Parvo is a highly contagious and potentially fatal virus that is most likely to affect young dogs or dogs that are unvaccinated. Young puppies are at the highest risk of getting Parvo because their natural immunity that they receive from their mother’s milk may wear off before the puppies own immune system can fight off infection. Some breeds like the Rottweiler and Pitt breeds are also at a higher risk.

How do you protect your new puppy?

The puppy should have its first vaccine at eight weeks of age followed by boosters at 12 weeks and 16 weeks after the initial vaccine. Even if your puppy has had one vaccine that DOES NOT make them safe/protected from the virus and he/she should not be taken to any public areas or be around any other dogs.

Annually (one year from the last vaccine) your dog needs to be taken in for a follow-up vaccine. We recommend giving an annual Distemper Parvo combination vaccine to dogs under seven years of age. After your pet turns seven this vaccine should be given at least every three years depending on exposure risks like the time your dog spends with other dogs, if they are traveling with you, or if they spend time in boarding or doggie daycare facilities.

How is Parvovirus spread?

Parvo is spread by the fecal-oral route. Parvo is shed through a dog’s feces and can be shared through direct contact with an infected dog but also through objects that have come in contact with the virus. An example of some of these items would be tennis shoes, water bowls, and bedding.
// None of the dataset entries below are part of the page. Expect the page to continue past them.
Lemma saves_ok xs : forall c fs rest,
  Forall slot_ok xs -> at_stack c (fbytes fs) ->
  lo + Z.of_nat (sum_list_with fst xs) + Z.of_nat (width fs) <= top ->
  exists c', run trap ret_addr work clobber ((push_insn <$> xs) ++ rest) c = run trap ret_addr work clobber rest c' /\
    at_stack c' (fbytes (saved (regs c) xs fs)) /\ same c c'.
Proof.
  induction xs as [|[n q] xs IH]; intros c fs rest Hxs Hs Hroom; cbn [saved foldl fst snd].
  { exists c. done. }
  apply Forall_cons in Hxs as [[Hn Hq] Hxs]. cbn [fst snd sum_list_with] in *.
  destruct (push_ok c (fbytes fs) n (regs c q) Hs) as (c1 & Hp & Hs1 & Hsame); [rewrite fbytes_length; lia|].
  destruct (IH c1 ((n, regs c q) :: fs) rest) as (c2 & Hrun & Hs2 & Hsame2); auto.
  { unfold width in *. cbn [sum_list_with fst]. lia. }
  exists c2. split; [|split].
  - rewrite <- Hrun. cbn [fmap list_fmap app run]. unfold push_insn at 1. cbn [fst snd].
    assert (exec trap ret_addr work clobber (if decide (n = 2%nat) then Pushw q else Pushq q) c = Ok (tt, c1)) as He
      by (destruct Hn as [-> | ->]; case_decide; try done; cbn [exec]; mrun done; exact Hp).
    by rewrite (bind_Ok _ _ _ _ _ He).
  - change (at_stack c2 (fbytes (saved (regs c) xs ((n, regs c q) :: fs)))).
    enough (saved (regs c1) xs ((n, regs c q) :: fs) = saved (regs c) xs ((n, regs c q) :: fs)) as <- by done.
    generalize ((n, regs c q) :: fs). clear -Hxs Hsame. destruct Hsame as [Hsame _].
    induction Hxs as [|[k r] xs [_ Hr] _ IH]; intros l; [done|].
    unfold saved in *. cbn [foldl fst snd]. rewrite Hsame by done. apply IH.
  - by eapply same_trans.
Qed.

(** The registers after popping the members of [r] from bit [off] on. *)
Fixpoint restored (xs : list (nat * reg)) (off r : Z) (f : reg -> Z) : reg -> Z :=
  match xs with
  | [] => f
  | (n, q) :: xs => restored xs (off + 8 * Z.of_nat n) r (reg_upd q (bits off (8 * Z.of_nat n) r) f)
  end.

Lemma restored_ext xs : forall off r f g q,
  (forall q, q <> RSP -> f q = g q) -> q <> RSP -> restored xs off r f q = restored xs off r g q.
Proof.
  induction xs as [|[n p] xs IH]; intros off r f g q H Hq; cbn [restored]; [auto|].
  apply IH; [|done]. intros x Hx. unfold reg_upd. case_decide; auto.
Qed.

Lemma restores_ok xs : forall c off r k rest,
  Forall slot_ok xs -> 0 <= off ->
  at_stack c (le_bytes (sum_list_with fst xs + k) (Z.shiftr r off)) ->
  lo + Z.of_nat (sum_list_with fst xs + k) <= top ->
  exists c', run trap ret_addr work clobber ((pop_insn <$> xs) ++ rest) c = run trap ret_addr work clobber rest c' /\
    at_stack c' (le_bytes k (Z.shiftr r (off + 8 * Z.of_nat (sum_list_with fst xs)))) /\
    (forall q, q <> RSP -> regs c' q = restored xs off r (regs c) q) /\ kern c' = kern c.
Proof.
  induction xs as [|[n q] xs IH]; intros c off r k rest Hxs Hoff Hs Hroom; cbn [restored].
  { exists c. split; [done|]. cbn [sum_list_with Nat.add Z.of_nat] in *. by rewrite Z.mul_0_r, Z.add_0_r. }
  apply Forall_cons in Hxs as [[Hn Hq] Hxs]. cbn [fst snd sum_list_with] in *.
  rewrite <- Nat.add_assoc, le_bytes_split, Z.shiftr_shiftr in Hs by lia.
  destruct (pop_ok c _ n _ Hs) as (c1 & Hp & Hs1 & [Hsame Hk]); [rewrite le_bytes_length; lia|].
  destruct (IH (Machine (reg_upd q (bits off (8 * Z.of_nat n) r) (regs c1)) (ram c1) (kern c1))
    (off + 8 * Z.of_nat n) r k rest) as (c2 & Hrun & Hs2 & Hregs & Hk2); auto; try lia.
  { eapply at_stack_regs; [exact Hs1|]. by apply upd_other. }
  exists c2. split_and!.
  - rewrite <- Hrun. cbn [fmap list_fmap app run]. unfold pop_insn at 1. cbn [fst snd].
    assert (exec trap ret_addr work clobber (if decide (n = 2%nat) then Popw q else Popq q) c = Ok (tt,
      Machine (reg_upd q (bits off (8 * Z.of_nat n) r) (regs c1)) (ram c1) (kern c1))) as He
      by (destruct Hn as [-> | ->]; case_decide; try done; cbn [exec]; mrun exact Hp; done).
    by rewrite (bind_Ok _ _ _ _ _ He).
  - replace (off + 8 * Z.of_nat (n + sum_list_with fst xs))
      with (off + 8 * Z.of_nat n + 8 * Z.of_nat (sum_list_with fst xs)) by lia. exact Hs2.
  - intros p Hp'. rewrite Hregs by done. apply restored_ext; [|done]. cbn [regs].
    intros x Hx. unfold reg_upd. case_decide; auto.
  - by rewrite Hk2.
Qed.

Definition saves : list (nat * reg) :=
  [(2, DS); (2, ES); (2, FS); (2, GS); (8, RAX); (8, RBX); (8, RCX); (8, RDX); (8, RBP); (8, RSI); (8, RDI);
   (8, R8); (8, R9); (8, R10); (8, R11); (8, R12); (8, R13); (8, R14); (8, R15)]%nat.

Lemma save_context_saves : save_context = push_insn <$> saves.
Proof. done. Qed.

Lemma restore_context_saves : restore_context = pop_insn <$> reverse saves.
Proof. done. Qed.

Lemma saves_slots : Forall slot_ok saves.
Proof. unfold saves. repeat (apply Forall_cons; split; [split; [by left + by right|done]|]). constructor. Qed.

(** *** The handler *)

Lemma call_trap_ok c fs r k' :
  at_stack c (fbytes fs) -> width fs = Z.to_nat sizeof_trapframe -> regs c RDI = regs c RSP ->
  lo + 8 + sizeof_trapframe <= top -> trap (combine (fbytes fs)) (kern c) = Ok (r, k') ->
  exists c', call_trap trap ret_addr work clobber c = Ok (tt, c') /\
    at_stack c' (le_bytes (Z.to_nat sizeof_trapframe) r) /\ regs c' RAX = regs c' RSP /\ kern c' = k'.
Proof.
  intros Hs Hw Hdi Hroom Ht. change sizeof_trapframe with 184 in *. change (Z.to_nat 184) with 184%nat in *.
  pose proof (fbytes_length fs) as Hlen. rewrite Hw in Hlen.
  destruct (push_ok c _ 8 ret_addr Hs) as (c1 & Hp & Hs1 & [Hr1 Hk1]); [rewrite Hlen; lia|].
  unfold call_trap. change (Z.to_nat sizeof_trapframe) with 184%nat.
  mrun exact Hp. mrun done. rewrite Hr1 by done. rewrite Hdi.
  pose proof Hs as [Hsp _ _ _]. rewrite Hlen in Hsp. pose proof Hs1 as [Hsp1 Hb1 Hm1 Ho1].
  rewrite length_app, le_bytes_length, Hlen in Hsp1.
  apply bytes_at_app in Hb1 as [Hret Hfr]. rewrite le_bytes_length in Hfr.
  replace (regs c1 RSP + Z.of_nat 8) with (regs c RSP) in Hfr by lia.
  assert (forall m, (forall x, mapped m x = mapped m0 x) -> mapped_range m (regs c RSP) (Z.of_nat 184)) as Hmr.
  { intros m Hm x Hx. rewrite Hm. apply Hmap. lia. }
  mrun (unfold on_ram, zoom; rewrite load_ok by (by apply Hmr); done).
  pose proof (peek_combine _ _ _ Hfr) as Hraw. rewrite Hlen in Hraw. rewrite Hraw.
  mrun (unfold on_kern, zoom; cbn [kern]; rewrite Hk1, Ht; done).
  mrun (unfold on_ram, zoom; cbn [ram]; rewrite store_ok by (by apply Hmr); done).
  mrun done. mrun done. mrun done. cbn [regs ram kern].
  set (c2 := Machine (reg_upd RAX (regs c RSP) (reg_upd RSP (regs c1 RSP) clobber))
    (work (poke 184 (ram c1) (regs c RSP) r)) k').
  assert (at_stack c2 (le_bytes 8 ret_addr ++ le_bytes 184 r)) as Hs2.
  { split; cbn [c2 regs ram]; rewrite ?(upd_other RAX), ?upd_same by done.
    - rewrite length_app, !le_bytes_length. lia.
    - eapply bytes_at_ext.
      { intros x Hx. rewrite length_app, !le_bytes_length in Hx. apply Hworkb. lia. }
      apply bytes_at_app. rewrite le_bytes_length. replace (regs c1 RSP + Z.of_nat 8) with (regs c RSP) by lia.
      split; [|apply bytes_at_poke]. eapply bytes_at_ext; [|exact Hret]. rewrite le_bytes_length.
      intros x Hx. apply byte_at_poke_other. lia.
    - intros x. by rewrite Hworkm, mapped_poke.
    - intros x Hx. pose proof (Hkeep x Hx). rewrite Hworkb by auto. rewrite byte_at_poke_other by lia. by apply Ho1. }
  destruct (pop_ok c2 _ 8 _ Hs2) as (c3 & Hpop & Hs3 & [Hr3 Hk3]); [rewrite le_bytes_length; lia|].
  eexists. split; [mrun exact Hpop; done|]. split; [by eapply at_stack_regs|]. cbn [regs kern].
  split; [|by rewrite Hk3]. rewrite !upd_other by done. rewrite Hr3 by done. cbn [c2 regs]. rewrite upd_same.
  rewrite (as_sp _ _ Hs3), le_bytes_length. lia.
Qed.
This virus can live long periods of time in the soil and also survives freezing temperatures, so this virus will not “die” in the winter! Therefore, this virus can contaminate any environment for years.

What are the signs of Parvovirus?

Parvo affects the gastrointestinal tract of a dog and damages the lining making it hard to digest food and nutrients that your dog needs to survive. Parvo can be deadly, but if caught early and given treatment your dog can survive this awful virus. Early signs include lethargy, loss of appetite, fever or low body temperatures, diarrhea that can be bloody, and vomiting. If you think your dog is showing these signs please contact us as soon as possible.

What about Cats?

Cats do NOT get Canine Parvovirus, they CAN, however, spread the virus, walking through feces, therefore, transmitting it on their feet. Cats get Feline Panleukopenia which is the feline form of parvo. These viruses do not cross between the two species.

Neither Canine Parvo or Feline Panleukopenia can affect humans.